Un premier coup de feu survint, le silence fit son apparition. Les quelques huit milles spectateurs retenaient leur souffle. Un homme munit d'une cagoule avec juste de quoi pouvoir bien viser se tient à quelques mètres. Voici le moment que tout le mon attendait. Un deuxième coup de feu bref brutalisa le silence.
Il est 04h31 et je viens de me réveiller. J'éteins mon réveil en peu de temps. Je ne veux pas réveiller mes voisins et encore moins attirer leur attention. Je n'ai pas le temps de manger. Je prend donc un morceau de pain et du chocolat que je mangerai sur la route. Je quitte discrètement mon appartement.
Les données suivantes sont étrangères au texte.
#[global] Instance Contact_eq_dec : EqDecision Contact.
Proof. solve_decision. Defined.

(** ** [routing.rs] *)

Definition K : Z := 8.

Record RoutingTable := mkRouting { local : NodeId; buckets : list (list Contact) }.

Definition routing_new (l : NodeId) : RoutingTable := mkRouting l (repeat [] (Z.to_nat BITS)).

Definition bucket_insert (c : Contact) (bucket : list Contact) : list Contact :=
  match list_find (λ d, id d = id c) bucket with
  | Some (pos, existing) => delete pos bucket ++ [existing]
  | None => if blen bucket <? K then bucket ++ [c] else bucket
  end.

Definition rt_insert (rt : RoutingTable) (c : Contact) : RoutingTable :=
  match bucket_index (local rt) (id c) with
  | Some idx => mkRouting (local rt) (alter (bucket_insert c) (Z.to_nat idx) (buckets rt))
  | None => rt
  end.

(** Nearer to [target] first. *)
Definition dist_cmp (target : NodeId) (a b : Contact) : comparison :=
  cmp (distance target (id a)) (distance target (id b)).

Definition rt_closest (rt : RoutingTable) (target : NodeId) (count : Z) : list Contact :=
  take (Z.to_nat count) (sort_by (dist_cmp target) (concat (buckets rt))).

Definition rt_len (rt : RoutingTable) : Z := foldr Z.add 0 (map blen (buckets rt)).

(** ** [store.rs] *)

Definition MAX_PEERS_PER_KEY : Z := 128.

Record PeerStore := mkStore { entries : gmap bytes (list (PeerAddr * Z)); ttl : Z }.

Definition store_new (t : Z) : PeerStore := mkStore ∅ t.

(** [t.elapsed() < ttl], the clock reading [now]. *)
Definition fresh (now ttl : Z) (e : PeerAddr * Z) : bool := sat_sub now e.2 <? ttl.
(* ===== verification/Verify.v ===== *)
(** * content.json verification ([crates/epix-content/src/verify.rs])

    Who may sign a file, which rules govern it, and everything that is checked
    before a content.json is accepted: signatures, delegated signer lists,
    certificates, archiving, paths, sizes and merge files. The xite around a
    file is a record of lookups; the regex engine and the JSON parser are
    parameters; sums of sizes wrap as in a release build. *)
From S2P Require Import Prelude Ordered Json Canonical Crypt Content Text.
From Stdlib Require Import ZArith Lia Strings.Byte Floats.SpecFloat.
From stdpp Require Import base list sorting strings gmap.
#[local] Open Scope Z_scope.

(** [VerifyError]: the message sent back on the wire. *)
Abbreviation VerifyError := bytes (only parsing).

Record VerifyContext := mkCtx {
  xite_address : bytes;
  loaded_content : bytes → option json;
  size_limit_bytes : Z;
  resolve_xid : bytes → list bytes;
  read_file : bytes → option bytes
}.

Definition root_path : bytes := bstr "content.json".

Section verify.
Context `{C : Crypto} (float_to_string : Z → bytes).
(** [regex::Regex::new(pattern)] then [is_match]; [None] on a bad pattern. *)
Context (regex_is_match : bytes → bytes → option bool).
(** [serde_json::from_slice]. *)
Context (from_slice : bytes → option json).

Definition regex_full_match (pattern text : bytes) : bool :=
  default false (regex_is_match (bstr "^(?:" ++ pattern ++ bstr ")$") text).
Definition regex_prefix_match (pattern text : bytes) : bool :=
  default false (regex_is_match (bstr "^(?:" ++ pattern ++ bstr ")") text).

(** ** Paths *)

(** [data/xite/content.json] gives [data/xite/]. *)
Definition dirname (path : bytes) : bytes :=
  match cut_after_last x2f path with Some (d, _) => trim_start x2f d | None => [] end.

Definition parent_content_path (inner_path : bytes) : bytes :=
  match rsplit_once x2f (trim_end x2f (dirname inner_path)) with
  | Some (up, _) => up ++ bstr "/content.json"
  | None => root_path
  end.

Definition user_dir_segment (parent : json) (inner_path : bytes) : option bytes :=
  let parent_inner := default root_path (get_str parent (bstr "inner_path")) in
  let rest := default inner_path (str_strip_prefix (dirname parent_inner) inner_path) in
  s ← head (split_on x2f (trim_start x2f rest));
  if bool_decide (s = []) then None else Some s.

Definition is_control (c : Z) : bool := ((0 <=? c) && (c <=? 31)) || ((127 <=? c) && (c <=? 159)).
Definition forbidden_char (c : Z) : bool :=
  is_control c || existsb (Z.eqb c) (map byte_val (bstr "\:*?<>|")) || (c =? 34).
(** A bundle whose files all survive is kept, and only a tail grows. *)
Lemma appended_keeps files pre m post : m ≠ [] → (∀ p, p ∈ m → is_Some (bt_get files p)) →
  ∃ extra, m ++ extra ∈ appended files (pre ++ m :: post) ∧ (extra = [] ∨ ∀ q, q ∈ concat post → bt_get files q = None).
Proof.
  intros Hm Hin. unfold appended. set (l := new_files _ _). clearbody l.
  rewrite carry_app. change (m :: post) with ([m] ++ post). rewrite carry_app.
  rewrite (carry_id files [m]) by (repeat constructor; try done; cbn; rewrite app_nil_r; done).
  destruct (decide (carry files post = [])) as [Hp|Hp].
  - rewrite Hp, app_nil_r. destruct (places_keep files l (carry files pre) m) as (extra & more & ->).
    exists extra. split; [apply elem_of_app; right; left|right]. intros q Hq. apply (f_equal (concat (A := bytes))) in Hp. rewrite carry_concat in Hp. cbn in Hp.
    apply eq_None_not_Some. intros Hs. apply (not_elem_of_nil q). rewrite <- Hp. apply elem_of_bfilter. by rewrite bt_contains_spec.
  - destruct (exists_last Hp) as (post' & t & ->). rewrite (app_assoc [m]), app_assoc.
    destruct (places_keep files l (carry files pre ++ [m] ++ post') t) as (extra & more & ->).
    exists []. rewrite app_nil_r. split; [|by left]. apply elem_of_app; left. apply elem_of_app; right. left.
Qed.

Lemma body_ext files files' b : (∀ p, p ∈ b → bt_get files' p = bt_get files p) → body files' b = body files b.
Proof.
  intros Heq. unfold body. f_equal. apply map_ext_in. intros p Hp. unfold file_of. by rewrite Heq by (by apply list_elem_of_In).
Qed.
Lemma run_stream s d c tr : run d c tr → few tr → stream_ok s c tr.
Proof.
  induction 1 as [|c tr fp a c' e Hr IH Hs]; intros Hf; [by exists [], []|]. pose proof (few_app _ _ Hf) as Hf'.
  destruct (IH Hf') as (early & late & Hans & Hno & Hw). destruct (run_reg _ _ _ Hr Hf') as [Hreg _ _ _].
  unfold stream_ok. rewrite saw_app, answers_app, handed_app, opened_app, Hans.
  destruct (step_stream s _ _ _ _ _ Hs) as [(-> & -> & Hl)|(b & -> & -> & Hl & [(-> & Hlc)|(-> & Hlc)])]; rewrite ?app_nil_r.
  - exists early, late. split; [done|]. split; [set_solver|]. intros [Hlc|Hin]%Hl; [auto|].
    apply Hno. destruct (step_ids _ _ _ _ _ Hs) as [[E _]|[E _]]; rewrite E in Hin; [by apply elem_of_nil in Hin|].
    apply list_elem_of_singleton in Hin as ->. by eapply ids_fresh, run_ids.
  - exists early, []. rewrite (Hw Hlc), !app_nil_r, <- app_assoc. split_and!; [done| |done].
    intros Hn. destruct Hn. by apply Hreg, Hlc.
  - destruct (decide (s ∈ opened tr)) as [Hin|Hn].
    + exists early, (late ++ [b]). rewrite <- !app_assoc. split_and!; [done|done|]. by intros ?%Hl.
    + destruct (Hno Hn) as [-> ->]. exists (early ++ [b]), []. by rewrite !app_nil_r.
Qed.

(** *** Teardown: nobody is left waiting *)

Definition woken (c : Conn) : Prop := (writer c = Stopped ∨ reader c = Stopped) ∧ writer c ≠ Marked ∧ reader c ≠ Marked.
(* ===== verification/Server.v ===== *)
(** * The EDX server ([crates/epix-edx/src/server.rs])

    What each request is answered with: the batched replies, the byte stream of a
    range cut into data frames, and admission by the upload choker and by the
    serve queue. The loop that runs the handlers is in [Session].

    The object store is an interface ([Backend]); the site registry and the
    control plane are traits implemented elsewhere ([Provider], [Control]). A
    handler runs on an environment that says how each of its sends ends and when
    the peer cancels. The encode semaphore is never closed and the blocking tasks
    do not panic, so those two error arms are left out. *)
From Stdlib Require Import ZArith Lia Strings.Byte.
From stdpp Require Import base list gmap strings.
From S2P Require Import Prelude Ordered Bitfield Manifest Choke Peer Wire Conn Handshake.
#[local] Open Scope Z_scope.

Definition MAX_RANGES_PER_REQ : Z := 64.
Definition MAX_BYTES_PER_REQ : Z := Z.shiftl 64 20.
Definition MAX_MANY_ITEMS : Z := 256.
Definition MAX_MANY_ITEM_BYTES : Z := 64 * 1024.
Definition MAX_CONCURRENT_SERVES : nat := 8.
Definition ENCODE_QUEUE_RETRY_SECS : Z := 5.
Definition SERVE_SLOTS_RETRY_SECS : Z := 2.
Definition FIRST_PAINT_OBJECT_BYTES : Z := Z.shiftl 4 20.
Definition BATCH_BUDGET : Z := MAX_FRAME_LEN - 4096.
Definition MANY_ITEM_OVERHEAD : Z := 35.

(** ** What the server calls *)

(** The store: [be_encode] is the buffers the encoder hands its writer, in
    order, and what follows once they are all written. *)
Class Backend (S : Type) := {
  be_info : ObjId → S → io (option (Z * bool)) * S;
  be_bits : ObjId → S → io GroupBits.t * S;
  be_complete : ObjId → S → io bool * S;
  be_read : ObjId → Z → S → io bytes * S;
  be_encode : ObjId → list ByteRange → Z → S → list bytes * (S → io () * S)
}.

Abbreviation SignedEntry := (bytes * Z * Z)%type.

(** [SignedProvider]. *)
Record Provider := {
  get_signed : bytes → bytes → option bytes;
  list_signed : bytes → Z → list SignedEntry;
  xite_summary : bytes → option (Z * Z * Z);
  apply_update : bytes → bytes → bytes → list (ObjId * bytes) → Z → list (bytes * bytes) → list bytes → result bytes bool
}.

(** [ControlProvider]. *)
Record Control := {
  ctl_updates_since : Z → list (bytes * Z) * Z;
  ctl_pex : bytes → Z → list PeerAddr → PeerIdentity → list PeerAddr;
  ctl_trackers : list bytes;
  ctl_kad : bytes → PeerIdentity → result bytes bytes;
  ctl_announce : bytes → PeerIdentity → result bytes bytes
}.

(** [ServeCtx], with the clock and the foreground flag as read by the request. *)
Record ServeCtx := { provider : Provider; control : option Control; now : Z; foreground : bool }.

(** ** A handler's environment *)

(** [sends]: how the coming sends end (they succeed when it runs out);
    [cancels]: whether a [Cancel] came since the last look, per look;
    [slot]: whether the serve queue has room in time; [log]: the frames queued,
    on the request's stream, with their lane; [shut]: whether the handler tore
    the connection down; [credited]: what [on_served] was told. *)
Record Env (S : Type) := mkEnv {
  store : S; choker : option Choker; sends : list (io ()); cancels : list bool; slot : bool;
  log : list (lane * FrameBody); shut : bool; credited : list (ObjId * Z)
}.
Arguments mkEnv {_}. Arguments store {_}. Arguments choker {_}. Arguments sends {_}. Arguments cancels {_}.
Arguments slot {_}. Arguments log {_}. Arguments shut {_}. Arguments credited {_}.

Definition Srv (S A : Type) : Type := Env S → A * Env S.
#[global] Instance srv_ret S : MRet (Srv S) := λ A a e, (a, e).
#[global] Instance srv_bind S : MBind (Srv S) := λ A B f m e, let '(a, e) := m e in f a e.

Section env.
Context {S : Type}.

Definition with_store {A} (f : S → A * S) : Srv S A := λ e,
  let '(a, s) := f (store e) in (a, mkEnv s (choker e) (sends e) (cancels e) (slot e) (log e) (shut e) (credited e)).
Definition with_choker {A} (f : Choker → A * Choker) : Srv S (option A) := λ e,
  match choker e with
  | Some c => let '(a, c) := f c in (Some a, mkEnv (store e) (Some c) (sends e) (cancels e) (slot e) (log e) (shut e) (credited e))
  | None => (None, e)
  end.

(** Queue a frame of this request's stream: [Conn::send], [send_bulk] and their
    blocking forms. *)
Definition put (l : lane) (b : FrameBody) : Srv S (io ()) := λ e,
  let r := default (Ok ()) (head (sends e)) in
  (r, mkEnv (store e) (choker e) (tail (sends e)) (cancels e) (slot e) (if is_ok r then log e ++ [(l, b)] else log e) (shut e) (credited e)).

Definition respond (r : Resp) : Srv S () := _ ← put Priority (BResp true r); mret ().

(** [Conn::take_cancelled] of this stream. *)
Definition take_cancelled : Srv S bool := λ e,
  (default false (head (cancels e)), mkEnv (store e) (choker e) (sends e) (tail (cancels e)) (slot e) (log e) (shut e) (credited e)).

Definition shutdown : Srv S () := λ e, ((), mkEnv (store e) (choker e) (sends e) (cancels e) (slot e) (log e) true (credited e)).
Definition on_served (items : list (ObjId * Z)) : Srv S () := λ e,
  ((), mkEnv (store e) (choker e) (sends e) (cancels e) (slot e) (log e) (shut e) (credited e ++ items)).

(** [encode_queue_slot]. *)
Definition encode_queue_slot : Srv S bool := λ e, (slot e, e).
End env.

(** ** Refusals *)

Definition busy_resp (identity : PeerIdentity) (retry_after_secs : Z) (msg : bytes) : Resp :=
  if negb (Z.land (caps identity) RETRY_AFTER =? 0)
  then Busy (Z.min (sat_mul64 retry_after_secs 1000) u32_max)
  else RespErr BUSY msg.

Definition unsupported : Resp := RespErr UNSUPPORTED (bstr "control plane not served").

(** ** Batched replies *)

Section batches.
Context {S : Type}.

Fixpoint serve_signed_loop (fuel : nat) (rest : bytes) : Srv S () :=
  if BATCH_BUDGET <? blen rest then
    match fuel with
    | O => mret ()
    | Datatypes.S fuel =>
      cancelled ← take_cancelled;
      if cancelled : bool then mret () else
      r ← put Priority (BResp false (Signed (take (Z.to_nat BATCH_BUDGET) rest)));
      match r with Err _ => mret () | Ok _ => serve_signed_loop fuel (drop (Z.to_nat BATCH_BUDGET) rest) end
    end
  else respond (Signed rest).
Definition serve_signed (b : bytes) : Srv S () := serve_signed_loop (length b) b.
Bien sûr, il fait toujours nuit et c'est mieux comme ça. je m'empresse d'aller à la voiture sur laquelle je viens d'apposer des vitres teintées. C'est toujours mieux comme ça.
La voiture est lancée, c'est fou comme elles font de moins en moins de bruit. Un vrai plaisir et c'est toujours mieux comme ça.
Sur la route, je trouve une affichette, enfin plutôt un panneau publicitaire sur la force de notre empire où règne la liberté totale.